CFR Marfă sale awakes controversy

More and more countries in Europe decide to apply privatisation programmes for national companies and this process is reflected in key economic sectors. The sale of national operators becomes a benefit for the other companies which plan to access the market segment. Being thus stimulated by the accession of new operators, competitiveness will permit traffic development, not only nationally, but also internationally, increased quality of services, opportunities and freight volumes.

The past couple of months have been intensely marked by the frequent announcements of the Romanian authorities on the sale of the national freight transport operator, CFR Marfă. Therefore, the Romanian Ministry of Transport and Infrastructure has announced the company that will elaborate the privatization strategy (June 2012) and in August it was presented the final strategy report on the “sale of 100% of the shares in CFR Marfă, including the shares resulted after converting the state debt of the company and part of the debt to CFR SA, to a company or consortium made of strategic and financial investors. The selection of the investor will be made through call tender with shortlisting criteria”. The sale process consists is a single phase, “the only attribution criteria of the call tender being the price offered and all conditions are included in the sale-acquisition contract”, shows the document of the ministry. To condense the privatisation schedule, the conversion phase can be implemented right in the final phase of the privatisation pro-cess and even after signing the sale-acquisition contract, but the deadline is until the finalization of the transaction and after the approval of the European Commission.

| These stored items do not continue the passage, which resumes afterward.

(** * LiveTest: the chat view of geminihub (src/views/LiveTest.tsx)

    A shallow embedding of the state handling and text processing of the
    [LiveTest] component: the streaming [send], the note handlers, the
    reset handler, the persistence effects, [getFilenameFromCode] and
    [renderMessageContent].

    JavaScript strings are sequences of UTF-16 code units; a code unit is
    a number in [N].  Regular expressions are embedded as a small syntax
    with the backtracking semantics of ECMAScript (greedy and lazy
    repetition, ordered alternatives, capture groups, lookahead). *)

From Stdlib Require Import NArith ZArith Ascii String DecimalString.
From Stdlib Require Import DecimalPos DecimalN DecimalZ.
From stdpp Require Import base list gmap.

Local Open Scope list_scope.

(** ** The string primitives of the platform *)

Module JS.

Abbreviation jsstring := (list N).

(** The code units of an ASCII literal. *)
Definition u (s : string) : jsstring :=
  List.map N_of_ascii (list_ascii_of_string s).
Global Arguments u : simpl never.

(** [s.startsWith(p)] *)
Fixpoint startsWith (p s : jsstring) : bool :=
  match p, s with
  | [], _ => true
  | _ :: _, [] => false
  | a :: p', b :: s' => (a =? b)%N && startsWith p' s'
  end.

(** [s.includes(p)] *)
Fixpoint includes (p s : jsstring) : bool :=
  startsWith p s ||
  match s with
  | [] => false
  | _ :: s' => includes p s'
  end.

(** WhiteSpace and LineTerminator code points: what [\s] matches and what
    [String.prototype.trim] removes. *)
Definition isSpace (c : N) : bool :=
  (((9 <=? c) && (c <=? 13)) || (c =? 32) || (c =? 160) || (c =? 0x1680)
   || ((0x2000 <=? c) && (c <=? 0x200A)) || (c =? 0x2028) || (c =? 0x2029)
   || (c =? 0x202F) || (c =? 0x205F) || (c =? 0x3000) || (c =? 0xFEFF))%N.

(** LineTerminator: what [.] does not match. *)
Definition isLineTerminator (c : N) : bool :=
  ((c =? 10) || (c =? 13) || (c =? 0x2028) || (c =? 0x2029))%N.

(** [\w] *)
Definition isWord (c : N) : bool :=
  (((48 <=? c) && (c <=? 57)) || ((65 <=? c) && (c <=? 90))
   || ((97 <=? c) && (c <=? 122)) || (c =? 95))%N.

Fixpoint dropSpaces (s : jsstring) : jsstring :=
  match s with
  | [] => []
  | c :: s' => if isSpace c then dropSpaces s' else s
  end.

(** The units of [l] after, and up to, the first one outside [p]. *)
Definition skipWhile (p : N -> bool) : jsstring -> jsstring :=
  fix skip (l : jsstring) : jsstring :=
    match l with
    | [] => []
    | x :: l' => if p x then skip l' else l
    end.

Definition takeWhile (p : N -> bool) : jsstring -> jsstring :=
  fix keep (l : jsstring) : jsstring :=
    match l with
    | [] => []
    | x :: l' => if p x then x :: keep l' else []
    end.

(** [s.trim()] *)
Definition trim (s : jsstring) : jsstring :=
  rev (dropSpaces (rev (dropSpaces s))).

(** [s.split(sep)] for a separator of one code unit; the result is never
    empty, [""] splits into [[""]]. *)
Fixpoint splitOn (sep : N) (s : jsstring) : list jsstring :=
  match s with
  | [] => [[]]
  | c :: s' =>
    if (c =? sep)%N then [] :: splitOn sep s'
    else match splitOn sep s' with
         | l :: ls => (c :: l) :: ls
         | [] => [[c]]
         end
  end.

(** [s.split(sep)[0]] *)
Definition firstPiece (sep : N) (s : jsstring) : jsstring :=
  match splitOn sep s with
  | l :: _ => l
  | [] => []
  end.

(** The upper and lower case mappings on the ASCII letters.  Code units
    outside the ASCII letters are left as they are: none of them folds to
    an ASCII letter that occurs in a pattern or a key below (the only code
    points whose case mapping reaches ASCII are U+212A, to k, and U+0130,
    to i followed by U+0307). *)
Definition lowerUnit (c : N) : N :=
  if ((65 <=? c) && (c <=? 90))%N then (c + 32)%N else c.

Definition upperUnit (c : N) : N :=
  if ((97 <=? c) && (c <=? 122))%N then (c - 32)%N else c.

(** [s.toLowerCase()] *)
Definition toLowerCase (s : jsstring) : jsstring := List.map lowerUnit s.

(** [n.toString()] for an integral number. *)
Definition toString (n : Z) : jsstring :=
  u (NilZero.string_of_int (Z.to_int n)).

(** ** Regular expressions *)

Inductive regex : Type :=
| Empty                               (* the empty pattern *)
| Class (p : N -> bool)               (* one code unit of a class *)
| Cat (r1 r2 : regex)                 (* r1 r2 *)
| Or (r1 r2 : regex)                  (* r1|r2, r1 tried first *)
| Maybe (r : regex)                   (* r?, greedy *)
| Many (p : N -> bool)                (* [p]*, greedy *)
| Few (p : N -> bool)                 (* [p]*?, lazy *)
| Group (i : nat) (r : regex)         (* capture group number i *)
| Ahead (r : regex)                   (* (?=r) *)
| EndOfInput.                         (* $ *)

(** The captures of a match: the newest binding of a group comes first. *)
Definition captures : Type := list (nat * jsstring).

Fixpoint capture (i : nat) (c : captures) : option jsstring :=
  match c with
  | [] => None
  | (j, s) :: c' => if Nat.eqb i j then Some s else capture i c'
  end.

(** A continuation receives what is left of the input and the captures. *)
Definition cont : Type := jsstring -> captures -> option (jsstring * captures).

Fixpoint many (p : N -> bool) (s : jsstring) (c : captures) (k : cont)
  : option (jsstring * captures) :=
  match s with
  | x :: s' =>
    if p x then
      match many p s' c k with
      | Some r => Some r
      | None => k s c
      end
    else k s c
  | [] => k [] c
  end.

Fixpoint few (p : N -> bool) (s : jsstring) (c : captures) (k : cont)
  : option (jsstring * captures) :=
  match k s c with
  | Some r => Some r
  | None =>
    match s with
    | x :: s' => if p x then few p s' c k else None
    | [] => None
    end
  end.

(** The backtracking matcher, in continuation-passing style. *)
Fixpoint run (r : regex) (s : jsstring) (c : captures) (k : cont)
  : option (jsstring * captures) :=
  match r with
  | Empty => k s c
  | Class p =>
    match s with
    | x :: s' => if p x then k s' c else None
    | [] => None
    end
  | Cat r1 r2 => run r1 s c (fun s1 c1 => run r2 s1 c1 k)
  | Or r1 r2 =>
    match run r1 s c k with
    | Some res => Some res
    | None => run r2 s c k
    end
  | Maybe r1 =>
    match run r1 s c k with
    | Some res => Some res
    | None => k s c
    end
  | Many p => many p s c k
  | Few p => few p s c k
  | Group i r1 =>
    run r1 s c
      (fun s1 c1 => k s1 ((i, take (length s - length s1) s) :: c1))
  | Ahead r1 =>
    match run r1 s c (fun s1 c1 => Some (s1, c1)) with
    | Some (_, c1) => k s c1
    | None => None
    end
  | EndOfInput =>
    match s with
    | [] => k s c
    | _ :: _ => None
    end
  end.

For the Ministry of Transport, CFR Marfă’s privatisation remains a priority. A public debate was organised in September 2012 on the operator’s privatisation. Even though the strategy stipulates the 100% sale of the operator, the representatives of the employees asked during the debate that the state would keep the control package in the first phase and to give it up only after the investor proved its good intentions. However, the ministry officials said that the state would sell the whole package of shares from the very beginning, but that the qualification conditions of the bidders would be much stricter than in the case of other state-owned companies proposed for privatisation (for example, Oltchim), so that individuals would no longer have access to privatisation. During the meeting, the Ge-neral Manager of the company, Constantin Zaharia, said that Polish and Czech investors had expressed their intention to take over CFR Marfă and that it was expected that the privatisation process would also draw the interest of Romanian carriers. “We have already begun to have contacts with potential investors. Polish and Czech investors have expressed their interest and we have signs that domestic carriers are also interested in discussing the matter with us”, said Zaharia.

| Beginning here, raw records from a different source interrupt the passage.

(** [Reconstitute] rebuilds a Product from persisted state; no event. *)
Definition Reconstitute (id name description category : string)
    (basePrice : option Money) (discount : option Discount)
    (status : ProductStatus) : result Product :=
  if bool_decide (id = "") then Err ErrProductIDRequired
  else if bool_decide (name = "") then Err ErrProductNameRequired
  else if bool_decide (status ≠ ProductStatusActive)
          && bool_decide (status ≠ ProductStatusInactive)
  then Err ErrInvalidStatus
  else Ok {| id := id; name := name; description := description; category := category;
             basePrice := basePrice; discount := discount; status := status;
             changes := NewChanges; events := [] |}.

Definition Product_IsActive (p : Product) : bool :=
  bool_decide (status p = ProductStatusActive).

Definition Product_ClearEvents (p : Product) : Product := set_events [] p.

(** The business methods return the error (or [None] for [nil]) and the
    receiver as the call leaves it. *)

Definition Product_SetName (name : string) (p : Product) : option error * Product :=
  if bool_decide (name = "") then (Some ErrProductNameRequired, p)
  else if bool_decide (domain.name p = name) then (None, p)
  else (None, mark_dirty FieldName (set_name name p)).

Definition Product_SetDescription (description : string) (p : Product) : Product :=
  if bool_decide (domain.description p = description) then p
  else mark_dirty FieldDescription (set_description description p).

Definition Product_SetCategory (category : string) (p : Product) : Product :=
  if bool_decide (domain.category p = category) then p
  else mark_dirty FieldCategory (set_category category p).

Definition Product_SetBasePrice (price : option Money) (p : Product) : option error * Product :=
  match price with
  | None => (Some ErrProductBasePriceRequired, p)
  | Some _ => (None, mark_dirty FieldBasePrice (set_basePrice price p))
  end.

Definition Product_Activate (now : time.Time) (p : Product) : option error * Product :=
  if bool_decide (status p = ProductStatusActive) then (None, p)
  else
    let p := set_status ProductStatusActive p in
    let p := mark_dirty FieldStatus p in
    let p := append_event (NewProductActivatedEvent (id p) now) p in
    (None, p).

Definition Product_Deactivate (now : time.Time) (p : Product) : option error * Product :=
  if bool_decide (status p = ProductStatusInactive) then (None, p)
  else
    let p := set_status ProductStatusInactive p in
    let p := mark_dirty FieldStatus p in
    let p :=
      match discount p with
      | Some _ =>
          let p := append_event (NewDiscountRemovedEvent (id p) now) p in
          let p := set_discount None p in
          mark_dirty FieldDiscount p
      | None => p
      end in
    let p := append_event (NewProductDeactivatedEvent (id p) now) p in
    (None, p).

Definition Product_ApplyDiscount (discount : option Discount) (now : time.Time)
    (p : Product) : option error * Product :=
  if bool_decide (status p ≠ ProductStatusActive) then (Some ErrProductNotActive, p)
  else
    match discount with
    | None => (Some (errors_New "discount must not be nil"), p)
    | Some d =>
        if negb (Discount_IsValidAt d now) then (Some ErrInvalidDiscountPeriod, p)
        else
          let p := set_discount discount p in
          let p := mark_dirty FieldDiscount p in
          let p := append_event
                     (NewDiscountAppliedEvent (id p) (percentage d) (startsAt d) (endsAt d) now)
                     p in
          (None, p)
    end.

Definition Product_RemoveDiscount (now : time.Time) (p : Product) : option error * Product :=
  match discount p with
  | None => (Some ErrNoActiveDiscount, p)
  | Some _ =>
      let p := set_discount None p in
      let p := mark_dirty FieldDiscount p in
      let p := append_event (NewDiscountRemovedEvent (id p) now) p in
      (None, p)
  end.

According to Agerpres news agency, 86 companies, investment groups and banks have expressed their interest to take over the company. Initially, during the latest mission of the International Monetary Fund, the decision made referred to the sale of the majority package of the company, but then the authorities have requested and have been granted the approval of international financial institutions to fully privatise the company.
Horaţiu Buzatu, Deputy Secretary General MTI and coordinator of CFR Marfă’s activity and privatisation process, said that the privatisation process of the freight transport operator was made following a strategy which was not the final document, but the general framework, followed by specific norms.“First of all, we want to get the best possible price. Our interest is not to get rid of CFR Marfă, but the state to gain as much as possible from this privatisation”, said Buzatu.

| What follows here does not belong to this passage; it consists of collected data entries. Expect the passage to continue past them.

(** The mean of two yields [a <= b] lies between them. *)
Theorem midpoint_between (a b : float) :
  PrimFloat.leb 0 a = true -> PrimFloat.leb a b = true -> PrimFloat.leb b 100 = true ->
  PrimFloat.leb a (PrimFloat.div (PrimFloat.add a b) 2) = true /\
  PrimFloat.leb (PrimFloat.div (PrimFloat.add a b) 2) b = true.
Proof.
  intros H0a Hab Hb100.
  pose proof (leb_trans _ _ _ H0a Hab) as H0b.
  pose proof (leb_trans _ _ _ Hab Hb100) as Ha100.
  pose proof Hab as Hab'. rewrite leb_spec in Hab'.
  set (h := PrimFloat.div (PrimFloat.add a b) 2).
  assert (Hh : Prim2SF h = SFdiv prec emax (SFadd prec emax (Prim2SF a) (Prim2SF b)) two_sf).
  { unfold h. rewrite div_spec, add_spec. reflexivity. }
  rewrite !leb_spec.
  destruct (sane_shape a H0a Ha100) as [[sa Ea]|(ma & ea & Ea & Hca & Hea)];
    destruct (sane_shape b H0b Hb100) as [[sb Eb]|(mb & eb & Eb & Hcb & Heb)];
    rewrite Ea, Eb in *.
  - (* both zero *)
    assert (Hz : exists s, Prim2SF h = S754_zero s).
    { rewrite Hh. destruct sa, sb; cbn [SFadd SFdiv two_sf xorb]; eauto. }
    destruct Hz as [s ->]. split; reflexivity.
  - (* a zero, b positive *)
    cbn [SFadd] in Hh.
    destruct (SFdiv_half mb eb Hcb ltac:(lia)) as (x & Hx & Hshape & Hlo & Hhi).
    rewrite Hx in Hh.
    assert (Hnn : nonneg (Prim2SF h)).
    { apply nonneg_Prim2SF. rewrite Hh. exact Hshape. }
    pose proof (vz_pos mb eb (canonical_ge _ _ Hcb)) as Hpos.
    assert (Hvh : 0 <= value (Prim2SF h)).
    { rewrite Hh. destruct Hshape as [->|(mh & eh & ->)]; cbn [value]; [lia|].
      rewrite Hh in Hnn. pose proof (vz_pos mh eh (canonical_ge _ _ Hnn)). lia. }
    rewrite !SFleb_value by (try exact Hnn; try exact I; exact Hcb).
    rewrite Hh in *. cbn [value] in *. split; apply Z.leb_le; lia.
  - (* a positive, b zero: excluded by a <= b *)
    cbn [SFleb SFcompare] in Hab'. discriminate.
  - (* both positive *)
    rewrite (SFleb_value (S754_finite false ma ea) (S754_finite false mb eb)) in Hab'
      by assumption.
    apply Z.leb_le in Hab'. cbn [value] in Hab'.
    destruct (SFadd_between ma ea mb eb Hca Hcb ltac:(lia) Hab') as (mz & ez & Hs & Hlo & Hhi).
    assert (Hcs : canonical mz ez /\ ez <= 971).
    { apply (valid_canonical (PrimFloat.add a b) false). rewrite add_spec, Ea, Eb. exact Hs. }
    destruct Hcs as [Hcs Hez].
    rewrite Hs in Hh.
    destruct (SFdiv_half mz ez Hcs Hez) as (x & Hx & Hshape & Hl & Hu).
    rewrite Hx in Hh.
    assert (Hnn : nonneg (Prim2SF h)).
    { apply nonneg_Prim2SF. rewrite Hh. exact Hshape. }
    rewrite !SFleb_value by (try exact Hnn; assumption).
    rewrite Hh in *. cbn [value] in *. split; apply Z.leb_le; lia.
Qed.

End Midpoint.

(** ** The monad and stage 1 *)

Section MonadFacts.
Context {A B : Type}.

Lemma trace_bind (m : M A) (k : A -> M B) t :
  trace (bind m k t) = trace (m t) ++ trace (k (val (m t)) (ticks (m t))).
Proof. reflexivity. Qed.

Lemma val_bind (m : M A) (k : A -> M B) t :
  val (bind m k t) = val (k (val (m t)) (ticks (m t))).
Proof. reflexivity. Qed.

Lemma ticks_bind (m : M A) (k : A -> M B) t :
  ticks (bind m k t) = ticks (k (val (m t)) (ticks (m t))).
Proof. reflexivity. Qed.
End MonadFacts.

Lemma writes_app l1 l2 : writes (l1 ++ l2) = writes l1 ++ writes l2.
Proof. apply omap_app. Qed.

Lemma requests_app l1 l2 : requests (l1 ++ l2) = requests l1 ++ requests l2.
Proof. apply omap_app. Qed.

Lemma csv_writes_app l1 l2 : csv_writes (l1 ++ l2) = csv_writes l1 ++ csv_writes l2.
Proof. unfold csv_writes. rewrite writes_app. apply List.filter_app. Qed.

(** *** Stage 1 *)
Section Stage1.
Variable env : Env.


Lemma dict_set_keys_fresh {V} (data : list (string * V)) k v :
  ~ In k (map fst data) -> map fst (dict_set data k v) = map fst data ++ [k].
Proof.
  induction data as [|[k' v'] r IH]; simpl; intros Hk; [reflexivity|].
  destruct (String.eqb_spec k' k) as [->|Hne].
  - exfalso. apply Hk. now left.
  - simpl. f_equal. apply IH. intros Hin. apply Hk. now right.
Qed.

Lemma fetch_loop_requests items s e data t :
  requests (trace (fetch_loop env items s e data t)) = map snd items.
Proof.
  revert data t. induction items as [|[maturity code] rest IH]; intros data t; [reflexivity|].
  simpl fetch_loop. rewrite !trace_bind, !requests_app, IH.
  simpl. destruct (get_data_fred env code s e); reflexivity.
Qed.

Lemma fetch_loop_writes items s e data t :
  writes (trace (fetch_loop env items s e data t)) = [].
Proof.
  revert data t. induction items as [|[maturity code] rest IH]; intros data t; [reflexivity|].
  simpl fetch_loop. rewrite !trace_bind, !writes_app, IH.
  simpl. destruct (get_data_fred env code s e); reflexivity.
Qed.

Lemma fetch_loop_ticks items s e data t :
  ticks (fetch_loop env items s e data t) = t.
Proof.
  revert data t. induction items as [|[maturity code] rest IH]; intros data t; [reflexivity|].
  simpl fetch_loop. rewrite !ticks_bind, IH.
  simpl. destruct (get_data_fred env code s e); reflexivity.
Qed.

(** The value of the loop does not depend on the clock position. *)
Lemma fetch_loop_val_keys items s e data t :
  NoDup (map fst items) ->
  (forall k, In k (map fst data) -> ~ In k (map fst items)) ->
  map fst (val (fetch_loop env items s e data t))
  = map fst data ++ map fst (List.filter (fetched env s e) items).
Proof.
  revert data t. induction items as [|[maturity code] rest IH]; intros data t Hnd Hfresh.
  - simpl. now rewrite app_nil_r.
  - apply NoDup_cons in Hnd. destruct Hnd as [Hnotin Hnd].
    assert (Hrest : forall k, In k (map fst data) -> ~ In k (map fst rest)).
    { intros k Hk Hin. apply (Hfresh k Hk). now right. }
    assert (Hm : ~ In maturity (map fst data)).
    { intros Hin. apply (Hfresh _ Hin). now left. }
    cbn [fetch_loop]. rewrite !val_bind.
    cbn [List.filter]. unfold fetched at 1.
    cbn [fetch bind emit ret val ticks snd].
    destruct (get_data_fred env code s e) as [err|rates] eqn:E;
      cbn [print emit bind ret val ticks].
    + apply IH; assumption.
    + rewrite IH; [|assumption|].
      * rewrite dict_set_keys_fresh by assumption.
        cbn [map fst]. now rewrite <- app_assoc.
      * intros k Hk Hin. rewrite dict_set_keys_fresh in Hk by assumption.
        apply in_app_or in Hk. destruct Hk as [Hk|[<-|[]]].
        -- now apply (Hrest k).
        -- apply Hnotin. apply list_elem_of_In. exact Hin.
Qed.

Lemma fetch_loop_val_ticks items s e data t t' :
  val (fetch_loop env items s e data t) = val (fetch_loop env items s e data t').
Proof.
  revert data t t'. induction items as [|[maturity code] rest IH]; intros data t t'; [reflexivity|].
  cbn [fetch_loop]. rewrite !val_bind. cbn [fetch bind emit ret val ticks].
  destruct (get_data_fred env code s e); cbn [print emit bind ret val ticks]; apply IH.
Qed.

Lemma series_keys_NoDup : NoDup (map fst series).
Proof. apply NoDup_ListNoDup. repeat constructor; simpl; intuition discriminate. Qed.

Lemma fetch_all_keys years t :
  map fst (fetch_all env years t)
  = map fst (List.filter (fetched env (minus_days (clock env t) (365 * years)) (clock env t)) series).
Proof.
  unfold fetch_all. rewrite fetch_loop_val_keys.
  - reflexivity.
  - apply series_keys_NoDup.
  - intros k [].
Qed.

Lemma get_treasury_data_val years t :
  val (get_treasury_data env years t)
  = Pandas.dropna_all (Pandas.DataFrame_of_dict (fetch_all env years t)).
Proof.
  unfold get_treasury_data, fetch_all. rewrite !val_bind.
  cbn [now print emit bind ret val ticks].
  rewrite (fetch_loop_val_ticks _ _ _ _ _ t).
  destruct (val (fetch_loop env series _ _ [] t)); reflexivity.
Qed.

Lemma get_treasury_data_ticks years t : ticks (get_treasury_data env years t) = S t.
Proof.
  unfold get_treasury_data. rewrite !ticks_bind.
  cbn [now print emit bind ret val ticks]. rewrite fetch_loop_ticks.
  destruct (val (fetch_loop env series _ _ [] _)); reflexivity.
Qed.

Lemma get_treasury_data_requests years t :
  requests (trace (get_treasury_data env years t)) = map snd series.
Proof.
  unfold get_treasury_data. rewrite !trace_bind, !requests_app, fetch_loop_requests.
  cbn [now print emit bind ret val ticks trace requests omap app].
  destruct (val (fetch_loop env series _ _ [] _)); cbn; rewrite ?app_nil_r; reflexivity.
Qed.

Lemma get_treasury_data_writes years t :
  writes (trace (get_treasury_data env years t))
  = match fetch_all env years t with
    | [] => []
    | _ :: _ => [(data_path (clock env t), CsvFrame (val (get_treasury_data env years t)))]
    end.
Proof.
  rewrite get_treasury_data_val.
  unfold get_treasury_data, fetch_all. rewrite !trace_bind, !writes_app, fetch_loop_writes.
  cbn [now print emit bind ret val ticks trace writes omap app].
  rewrite (fetch_loop_val_ticks _ _ _ _ _ t).
  destruct (val (fetch_loop env series _ _ [] t)); reflexivity.
Qed.
End Stage1.

(** ** Stage 2 *)

Section Stage2.
Variable env : Env.

Lemma print_yields_ticks current ms t : ticks (print_yields current ms t) = t.
Proof.
  revert t. induction ms as [|m r IH]; intros t; [reflexivity|].
  cbn [print_yields]. rewrite ticks_bind, IH.
  destruct (Pandas.contains _ m); reflexivity.
Qed.

Lemma print_yields_writes current ms t : writes (trace (print_yields current ms t)) = [].
Proof.
  revert t. induction ms as [|m r IH]; intros t; [reflexivity|].
  cbn [print_yields]. rewrite trace_bind, writes_app, IH.
  destruct (Pandas.contains _ m); reflexivity.
Qed.

Lemma primary_spread_val current t : val (primary_spread current t) = primary_of current.
Proof.
  unfold primary_spread, primary_of, both_present.
  destruct (_ && _); reflexivity.
Qed.

Lemma primary_spread_ticks current t : ticks (primary_spread current t) = t.
Proof. unfold primary_spread. destruct (_ && _); reflexivity. Qed.

Lemma primary_spread_writes current t : writes (trace (primary_spread current t)) = [].
Proof. unfold primary_spread. destruct (_ && _); reflexivity. Qed.

Lemma primary_spread_trace current t :
  trace (primary_spread current t)
  = match primary_of current with
    | Some (spread, _) =>
        [Printed (Text [Str newline; Str "📈 KEY SPREADS"]) true;
         Printed (Text [Str (str_mul "-" 20)]) true;
         Printed (Text [Str "2Y-10Y: "; Flt "+.3f" spread; Str "% "]) false;
         Printed (Text [Str (fst (classify spread))]) true]
    | None => []
    end.
Proof.
  unfold primary_spread, primary_of, both_present.
  destruct (_ && _); reflexivity.
Qed.

Lemma spread_3m10y_ticks current t : ticks (spread_3m10y current t) = t.
Proof. unfold spread_3m10y. destruct (_ && _); reflexivity. Qed.

Lemma spread_3m10y_writes current t : writes (trace (spread_3m10y current t)) = [].
Proof. unfold spread_3m10y. destruct (_ && _); reflexivity. Qed.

Currently, the Romanian Ministry of Transport works on setting the market price of CFR Marfă and the privatisation will be carried out following this indicator and not the accounting value which would be of EUR 300 Million. To be mentioned is that in 2008, when the operator was proposed for privatisation, the price estimated to start the bid was of EUR 1 Billion. After the ministry presents the strategy to the government, the privatisation committee will be established to elaborate the company’s description file.
The company’s performance improved in 2011, compared to 2009 and 2010, but it is still under the level of previous years. The turnover dropped by 3.8% in 2010, but increased by 8.9% in 2011, while operating costs reduced by 22.8% in 2010 and by 14.4% in 2011. Nevertheless, in 2011, CFR Marfă had total debts of RON 1.89 Billion (EUR 421.6 Million), of which, RON 1.5 Billion (EUR 338.7 Million) current debts. According to latest data, in June 2012, the company’s debt to the state budget, social insurance budget and CFR SA was estimated at RON 1.37 Billion (around EUR 302 Million).
As part of the transport activity, one of the important collaborations of CFR Marfă is its partnership with Ford, which is a benefit both financially and from the point of view of road traffic decongestion in the area. Therefore, the railway operator has operated the first two trains with Ford cars to Europe on the route Craiova – Genk (Belgium) and Craiova – Koln (Germany), each train having 19 wagons with 266 cars. By the end of September, the company carried 1,600 cars. From the point of view of the shipped freight volume, the operator’s position in the Romanian railway transport market is dominant. CFR Marfă owns most container terminals and all locomotive depots serving the freight transport. Also, it holds a rolling stock fleet of over 39,000 wagons, of which around 23,000 are used, and 900 locomotives, such assets placing the company in a favourable position as compared to other state-owned operators in the central and south-eastern European area.